ChargePoint calls PG&E’s proposed 25,000-station charging network a bad idea
10 February 2015
On Monday, PG&E announced it had filed an application with the California Public Utilities Commission to build out a network of 25,000 electric car charging stations. (Earlier post.) In response, Pasquale Romano, CEO of ChargePoint—currently the world’s largest electric vehicle (EV) charging network—issued a statement charging that the PG&E proposal “creates a monopoly in EV charging equipment and services that will stifle growth and innovation in the market.”
Allowing one monopoly utility to define the EV charging hardware, network, pricing, features and everything in between, will reduce competition and innovation. Removing station owner choice will leave little incentive to innovate or provide better or more affordable services to consumers. ChargePoint has been successful because it supports flexibility for the site owner to decide what pricing and features are best for them to attract the EV driving public. Additionally, ChargePoint prides itself in providing the features required by EV drivers for a seamless driving and charging experience. PG&E’s proposal will hamper the industry, is bad for ratepayers, bad for EV drivers and bad for California’s emissions reduction goals.
—Pasquale Romano
PG&E plans to have its ratepayers fund the proposed $654-million build out.
ChargePoint said that it believes utilities should play a significant role in the EV industry, and pointed to the approach taken by Southern California Edison—installing electric infrastructure—as an example. This approach protects customer choice and encourages continued innovation in EV charging hardware, network and services, ChargePoint said.
These comments come from somebody who wants to protect his investment and market, not end users interest.
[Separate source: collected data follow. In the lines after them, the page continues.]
(** [str::find]: the index of the first occurrence. *)
Fixpoint find_sub (p l : text) : option nat :=
  if starts_with p l then Some O
  else match l with
       | [] => None
       | _ :: l' => S <$> find_sub p l'
       end.

(** [str::contains]. *)
Definition contains (p l : text) : bool :=
  match find_sub p l with Some _ => true | None => false end.

(** [[&str]::join]. *)
Fixpoint join (sep : text) (ls : list text) : text :=
  match ls with
  | [] => []
  | [l] => l
  | l :: ls' => l ++ sep ++ join sep ls'
  end.

(** [s.split(c).next()]: up to the first [c]. *)
Fixpoint until (c : byte) (l : text) : text :=
  match l with
  | [] => []
  | b :: l' => if bool_decide (b = c) then [] else b :: until c l'
  end.

(** After the first [c], if there is one. *)
Fixpoint after_first (c : byte) (l : text) : option text :=
  match l with
  | [] => None
  | b :: l' => if bool_decide (b = c) then Some l' else after_first c l'
  end.

(** [str::ends_with]. *)
Definition ends_with (p l : text) : bool := starts_with (rev p) (rev l).

(** [s.rsplit(c).next()]: after the last [c]. *)
Definition after_last (c : byte) (l : text) : text := rev (until c (rev l)).

(** [str::lines]: split after each line feed, drop the line feed and one
    carriage return before it; no line after a final line feed. *)
Fixpoint lines_acc (cur : text) (l : text) : list text :=
  match l with
  | [] => match cur with [] => [] | _ => [rev cur] end
  | b :: l' =>
      if bool_decide (b = LF) then
        rev (match cur with
             | c :: cur' => if bool_decide (c = CR) then cur' else cur
             | [] => []
             end) :: lines_acc [] l'
      else lines_acc (b :: cur) l'
  end.
Definition lines (l : text) : list text := lines_acc [] l.

(** ** ASCII case *)

Definition to_ascii_lower (b : byte) : byte :=
  if (65 <=? byteZ b) && (byteZ b <=? 90) then Zbyte (byteZ b + 32) else b.

Definition eq_ignore_ascii_case (a b : text) : bool :=
  bool_decide (map to_ascii_lower a = map to_ascii_lower b).

(** [str::to_lowercase], exact as far as a later search for an ASCII pattern can
    tell: outside ASCII, only U+212A (Kelvin sign, to [k]) and U+0130 (to [i]
    and a combining dot) produce ASCII characters; every other character lowers
    to non-ASCII characters and is left alone. *)
Fixpoint to_lowercase (l : text) : text :=
  match l with
  | xe2 :: x84 :: xaa :: l' => x6b :: to_lowercase l'
  | xc4 :: xb0 :: l' => x69 :: xcc :: x87 :: to_lowercase l'
  | b :: l' => to_ascii_lower b :: to_lowercase l'
  | [] => []
  end.

(** ** UTF-8 *)

Definition in_range (lo hi : Z) (b : byte) : bool := (lo <=? byteZ b) && (byteZ b <=? hi).
Definition is_cont (b : byte) : bool := in_range 0x80 0xBF b.

(** The length of the valid character or of the invalid sequence that starts
    the list (the maximal valid prefix of a character, or one byte). *)
Inductive utf8_step : Type :=
| Valid (n : nat)
| Invalid (n : nat).

(** Second-byte range of a three- and of a four-byte character. *)
Definition second_of_3 (b0 b1 : byte) : bool :=
  if byteZ b0 =? 0xE0 then in_range 0xA0 0xBF b1
  else if byteZ b0 =? 0xED then in_range 0x80 0x9F b1
  else is_cont b1.
Definition second_of_4 (b0 b1 : byte) : bool :=
  if byteZ b0 =? 0xF0 then in_range 0x90 0xBF b1
  else if byteZ b0 =? 0xF4 then in_range 0x80 0x8F b1
  else is_cont b1.

Definition cont_at (f : byte → bool) (o : nat) (l : text) : bool :=
  match l !! o with Some b => f b | None => false end.

Definition utf8_next (b0 : byte) (l : text) : utf8_step :=
  if byteZ b0 <? 0x80 then Valid 1
  else if in_range 0xC2 0xDF b0 then
    if cont_at is_cont 0 l then Valid 2 else Invalid 1
  else if in_range 0xE0 0xEF b0 then
    if negb (cont_at (second_of_3 b0) 0 l) then Invalid 1
    else if negb (cont_at is_cont 1 l) then Invalid 2
    else Valid 3
  else if in_range 0xF0 0xF4 b0 then
    if negb (cont_at (second_of_4 b0) 0 l) then Invalid 1
    else if negb (cont_at is_cont 1 l) then Invalid 2
    else if negb (cont_at is_cont 2 l) then Invalid 3
    else Valid 4
  else Invalid 1.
ChargePoint could always compete by installing 25,000+ chargers?
Posted by: HarveyD | 10 February 2015 at 08:09 AM
Ox gored. Screams of owner heard.
Posted by: Bob Wallace | 10 February 2015 at 08:41 AM
The root cause of this problem is the acute lack of interoperability. Here in the Netherlands, any type of charge point is potentially connected to any type of back office, accessible with a charge pass from any brand or vendor. This interoperability technology is called OCPP and works out really well.
The alternative case would then be: whenever PG&E decides to invest in charge points, it selects charge point manufacturer X, maintenance corp Y, uses its own backoffice and allows the charge points to be used with charge passes of vendors A, B, C, etc.
....and everybody then profits. Even PG&E, ChargePoint, and all those EV drivers out there.